Definition no_values : windowsProxyConfig :=
  {| ProxyServer := ""; ProxyOverride := ""; ProxyEnable := 0;
     AutoConfigURL := "" |}.

(** The first error that is not [ErrNotExist]. *)
Fixpoint first_failure (errs : list (option error)) : option error :=
  match errs with
  | [] => None
  | Some (ErrOther n) :: _ => Some (ErrOther n)
  | _ :: errs' => first_failure errs'
  end.

(** An entry of a [ProxyServer] string, as a scheme and an address: the
    texts before and after its first [=], the scheme being empty when it
    has none. *)
Definition server_entry (e : string) : string * string :=
  match strings.cut e "=" with
  | Some (scheme, addr) => (scheme, addr)
  | None => (EmptyString, e)
  end.

(** The entries of a [ProxyServer] string: its non-empty pieces between
    semicolons. *)
Definition server_entries (server : string) : list (string * string) :=
  map server_entry
      (filter (fun e => e <> EmptyString) (strings.Split server ";")).

(** The address the last entry for [scheme] gives. *)
Definition address (entries : list (string * string)) (scheme : string)
  : option string :=
  last (map snd (filter (fun kv => fst kv = scheme) entries)).

(** The address for [scheme]: that of its own entries, else that of the
    entries with an empty scheme, else none. *)
Definition chosen (server scheme : string) : string :=
  match address (server_entries server) scheme with
  | Some a => a
  | None =>
      match address (server_entries server) EmptyString with
      | Some a => a
      | None => EmptyString
      end
  end.

(** No byte of [s] is [c]. *)
Fixpoint free_of (c : ascii) (s : string) : Prop :=
  match s with
  | EmptyString => True
  | String x s' => x <> c /\ free_of c s'
  end.

End ProxyVocabulary.

(** ** Vocabulary for the statements about [stringNoCRUD] *)

Definition is_byte (b : Z) : Prop := 0 <= b < 256.
Definition is_ascii (b : Z) : Prop := 0 <= b < 128.

(** The characters [stringNoCRUD] drops everywhere: newline, [<], [>]. *)
Definition barred (b : Z) : bool := (b =? 10) || (b =? 60) || (b =? 62).

(** [s] without its leading elements that satisfy [f], and without those
    at both ends. *)
Fixpoint strip (f : Z -> bool) (s : list Z) : list Z :=
  match s with
  | [] => []
  | b :: s' => if f b then strip f s' else s
  end.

Exercise objective
Lines of the material that contain the word "Definition" are to be gathered.

Answer section
Definition no_values : windowsProxyConfig :=
Definition server_entry (e : string) : string * string :=
Definition server_entries (server : string) : list (string * string) :=
Definition address (entries : list (string * string)) (scheme : string)
Definition chosen (server scheme : string) : string :=
Definition is_byte (b : Z) : Prop := 0 <= b < 256.
Definition is_ascii (b : Z) : Prop := 0 <= b < 128.
Definition barred (b : Z) : bool := (b =? 10) || (b =? 60) || (b =? 62).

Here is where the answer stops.